The operation really knocked me back. But there was worse to come. Two weeks later, an abscess developed internally. So it was back into hospital. This time, I had blood poisoning. All told, my recovery took three months from start to finish. I couldn’t do anything physical. I couldn’t run, I couldn’t jump and I couldn’t train. That was a terrible blow for a fourteen-year-old boy. And then when I started kicking the ball again, I was nervous about going into a tackle. I had lost my confidence.
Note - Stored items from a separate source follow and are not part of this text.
(** * A circular genome for simulating transposable elements

    Shallow embedding of [src/genome.py]: the list-backed [ListGenome] and
    the doubly-linked [LinkedListGenome], with the registry of transposable
    elements (TEs) they share in shape, and the properties of the
    specification proved (or refuted) on them. *)

From Stdlib Require Import ZArith Ascii String.
From stdpp Require Import base tactics option numbers list sorting.

Local Open Scope Z_scope.

(** ** Outcomes of a call

    A Python call returns a value or raises.  The only exceptions the code
    can raise are [KeyError] (subscripting the registry with an id it does
    not hold) and [ZeroDivisionError] (a modulus by a length of zero).
    [Stuck] is not a Python outcome: it is what the model of the linked
    structure answers when a walk runs out of fuel or follows a reference
    outside the store, which no well-formed ring does (see [ring]). *)

Inductive exn : Type := KeyError | ZeroDivisionError.

Inductive res (X : Type) : Type :=
| Ok (x : X)
| Raise (e : exn)
| Stuck.
Arguments Ok {X} x.
Arguments Raise {X} e.
Arguments Stuck {X}.

Definition bind {X Y : Type} (r : res X) (k : X → res Y) : res Y :=
  match r with
  | Ok x => k x
  | Raise e => Raise e
  | Stuck => Stuck
  end.

Global Instance res_bind : MBind res := λ X Y k r, bind r k.

(** ** The TE registry

    [self.TEs] is a Python dict from the id to the three-element list
    [[pos, length, status]], the status being ['A'] (active) or ['D']
    (disabled).  A dict iterates in insertion order and the scan of
    [insert_te] depends on that order, so the registry is an association
    list in insertion order.  A dict holds a key once: where a statement
    needs it, it assumes [NoDup (keys d)], which [registry_inv] shows of
    every registry the methods build.  A loop [for te in self.TEs] that
    reads [self.TEs[te]] is a recursion over the entries. *)

Inductive status : Type := Active | Disabled.

Global Instance status_eq_dec : EqDecision status.
Proof. solve_decision. Defined.

Record TE : Type := mkTE { te_pos : Z; te_length : Z; te_status : status }.

Global Instance TE_eq_dec : EqDecision TE.
Proof. solve_decision. Defined.

Definition dict : Type := list (Z * TE).

(** [d[k]] as an expression: [None] stands for the [KeyError]. *)
Fixpoint dict_get (d : dict) (k : Z) : option TE :=
  match d with
  | [] => None
  | (k', v) :: d' => if decide (k' = k) then Some v else dict_get d' k
  end.

(** The in-place update [d[k][i] = ...] of the list stored under [k]. *)
Fixpoint dict_alter (f : TE → TE) (k : Z) (d : dict) : dict :=
  match d with
  | [] => []
  | (k', v) :: d' =>
      if decide (k' = k) then (k', f v) :: d' else (k', v) :: dict_alter f k d'
  end.

(** [d[k] = v]: a present key keeps its place, a new key goes last. *)
Fixpoint dict_set (k : Z) (v : TE) (d : dict) : dict :=
  match d with
  | [] => [(k, v)]
  | (k', v') :: d' =>
      if decide (k' = k) then (k', v) :: d' else (k', v') :: dict_set k v d'
  end.

Definition keys (d : dict) : list Z := d.*1.

Definition set_status (s : status) (r : TE) : TE :=
  {| te_pos := te_pos r; te_length := te_length r; te_status := s |}.

Definition add_pos (n : Z) (r : TE) : TE :=
  {| te_pos := te_pos r + n; te_length := te_length r; te_status := te_status r |}.

Definition is_active (r : TE) : bool := bool_decide (te_status r = Active).

(** The test of the scan: [start < pos and pos < end], on an active record. *)
Definition collides (pos : Z) (r : TE) : bool :=
  is_active r && bool_decide (te_pos r < pos) &&
  bool_decide (pos < te_pos r + te_length r).

(** The first id, in iteration order, the scan of [insert_te] stops at. *)
Fixpoint first_collision (pos : Z) (d : dict) : option Z :=
  match d with
  | [] => None
  | (te, r) :: d' => if collides pos r then Some te else first_collision pos d'
  end.

(** The second loop of [insert_te]:
    [for te in self.TEs: if pos <= self.TEs[te][0]: self.TEs[te][0] += length]. *)
Definition shift_te (pos len : Z) (r : TE) : TE :=
  if bool_decide (pos ≤ te_pos r) then add_pos len r else r.

Definition shift_tes (pos len : Z) (d : dict) : dict :=
  prod_map id (shift_te pos len) <$> d.

(** [[te for te in self.TEs if self.TEs[te][2] == 'A']] *)
Definition active_ids (d : dict) : list Z :=
  (filter (λ kv, is_active kv.2 = true) d).*1.

(** ** Python slices

    [a[i:j]] clamps its bounds: a negative bound counts from the end, and
    what still falls outside is cut to [0] or to [len(a)]. *)

Definition slice_bound {X} (a : list X) (i : Z) : nat :=
  let n := Z.of_nat (length a) in
  Z.to_nat (if bool_decide (i < 0) then Z.max 0 (i + n) else Z.min i n).

(** [a[:i]] and [a[i:]] *)
Definition slice_to {X} (a : list X) (i : Z) : list X := take (slice_bound a i) a.
Definition slice_from {X} (a : list X) (i : Z) : list X := drop (slice_bound a i) a.

(** [a[i:j] = b]: the cells from [i] up to [j] (none when [j] comes before
    [i]) are replaced by [b], whatever its length. *)
Definition slice_assign {X} (a : list X) (i j : Z) (b : list X) : list X :=
  let lo := slice_bound a i in
  let hi := Nat.max lo (slice_bound a j) in
  take lo a ++ b ++ drop hi a.

(** ['c' * n] and [['c'] * n]: nothing for [n <= 0]. *)
Definition times {X} (c : X) (n : Z) : list X := replicate (Z.to_nat n) c.

(** ** ListGenome *)

Module ListGenome.

Record t : Type := mk {
  genome : list ascii;
  TE_counter : Z;
  TEs : dict
}.

Definition __init__ (n : Z) : t :=
  {| genome := times "-"%char n; TE_counter := 0; TEs := [] |}.

Definition disable_te (self : t) (te : Z) : res t :=
  match dict_get (TEs self) te with
  | None => Raise KeyError
  | Some r =>
      let pos := te_pos r in
      let len := te_length r in
      Ok {| genome := slice_assign (genome self) pos (pos + len) (times "x"%char len);
            TE_counter := TE_counter self;
            TEs := dict_alter (set_status Disabled) te (TEs self) |}
  end.

(** The first loop of [insert_te]: disable the first active TE that
    has [pos] strictly inside, and leave the loop. *)
Fixpoint scan (self : t) (pos : Z) (items : dict) : res t :=
  match items with
  | [] => Ok self
  | (te, r) :: items' =>
      if collides pos r then disable_te self te else scan self pos items'
  end.

Definition insert_te (self : t) (pos len : Z) : res (t * Z) :=
  let counter := TE_counter self + 1 in
  s ← scan self pos (TEs self);
  let g := slice_to (genome s) pos ++ times "A"%char len ++ slice_from (genome s) pos in
  Ok ({| genome := g;
         TE_counter := counter;
         TEs := dict_set counter (mkTE pos len Active) (shift_tes pos len (TEs s)) |},
      counter).

Definition __len__ (self : t) : Z := Z.of_nat (length (genome self)).

Definition copy_te (self : t) (te offset : Z) : res (t * option Z) :=
  match dict_get (TEs self) te with
  | None => Raise KeyError
  | Some r =>
      if is_active r then
        let n := __len__ self in
        if decide (n = 0) then Raise ZeroDivisionError
        else '(s, i) ← insert_te self ((te_pos r + offset) `mod` n) (te_length r);
             Ok (s, Some i)
      else Ok (self, None)
  end.

Definition active_tes (self : t) : list Z := active_ids (TEs self).

Definition __str__ (self : t) : string := string_of_list_ascii (genome self).

End ListGenome.

(** ** LinkedListGenome

    The links are objects that refer to each other, so they live in a
    store: a reference is the index of the link in the store, [Link(...)]
    allocates at the end of it, and an attribute assignment updates the
    link in place, whoever else refers to it. *)

Record Link : Type := mkLink { val : option ascii; prev : nat; next : nat }.

Definition set_val (v : option ascii) (l : Link) : Link :=
  {| val := v; prev := prev l; next := next l |}.
Definition set_prev (p : nat) (l : Link) : Link :=
  {| val := val l; prev := p; next := next l |}.
Definition set_next (n : nat) (l : Link) : Link :=
  {| val := val l; prev := prev l; next := n |}.

Abbreviation store := (list Link).

(** [insert_after(link, val)] *)
Definition insert_after (h : store) (link : nat) (v : ascii) : res store :=
  match h !! link with
  | None => Stuck
  | Some l =>
      (* new_link = Link(val, link, link.next) *)
      let new_link := length h in
      let h := h ++ [ {| val := Some v; prev := link; next := next l |} ] in
      (* new_link.prev.next = new_link *)
      let h := alter (set_next new_link) link h in
      (* new_link.next.prev = new_link *)
      let h := alter (set_prev new_link) (next l) h in
      Ok h
  end.

(** [for _ in range(k): insert_after(link, v)] *)
Fixpoint insert_after_times (k : nat) (h : store) (link : nat) (v : ascii) : res store :=
  match k with
  | O => Ok h
  | S k' => h' ← insert_after h link v; insert_after_times k' h' link v
  end.

(** [link.next] *)
Definition next_of (h : store) (link : nat) : res nat :=
  match h !! link with
  | None => Stuck
  | Some l => Ok (next l)
  end.

(** [str(link.val)] *)
Definition str_val (v : option ascii) : string :=
  match v with
  | Some c => String c EmptyString
  | None => "None"%string
  end.

Module LinkedListGenome.

Record t : Type := mk {
  links : store;
  head : nat;
  TEs : dict;
  TE_counter : Z
}.

(** Every walk stops at the head after at most one step per link. *)
Definition fuel (h : store) : nat := S (length h).

Definition __init__ (n : Z) : res t :=
  (* head = Link(None, None, None); head.prev = head; head.next = head *)
  let h := [ {| val := None; prev := O; next := O |} ] in
  h ← insert_after_times (Z.to_nat n) h O "-"%char;
  Ok {| links := h; head := O; TEs := []; TE_counter := 0 |}.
If Dad had been there, at the hospital, if he’d understood how serious the situation had been, he might have been a bit more sympathetic. But he wasn’t. When he eventually came back, he announced that he’d managed to get some construction work in Amsterdam, and that he was going to take me with him while I convalesced. I was really excited, but only for one reason. I wanted to go and look at the Ajax stadium. The trouble was, it was only about ten weeks since the operation, I still wasn’t as well as I should have been, and Dad was hardly the kind of man to take care of me. For days, I was just left to wander round this stadium. We were in bed-and-breakfast accommodation, so he would go off to work (though that, predictably, lasted about three weeks), leaving me behind with four guilders to my name. You don’t realise it till later – that you’ve been abandoned. I think now: fuck, I was on my jack, wandering around, a fourteen-year-old boy who’s just had major surgery. It was fun, going to the Ajax stadium one, two, three times. But then – even the fucking gardeners got to know me. That was a very, very strange trip.
I had pictures of my heroes, Kenny Dalglish and Kevin Keegan, on my bedroom wall, but I never thought I’d be professional. Apart from anything, even after the accident, I still had terrible problems with my feet. I was cramming my feet into boots that were too small – the ethos of the day was to get boots that were a size too small. Even my coach told me to do that. Some Saturday nights, I’d sit on the side of the bath, wearing my boots, with my feet in hot water, trying to literally mould the leather around them. To this day, I’ve got toes that are bent at the end – hammer toes. By the time I’m an old man, they’ll be like claws. I never had the money for decent boots, even if they’d been the right size. I had to make them last and then, when they were finally worn out, when they looked like a few bits of old cardboard tied together with string, Mum had to secretly slip me money to buy a new pair.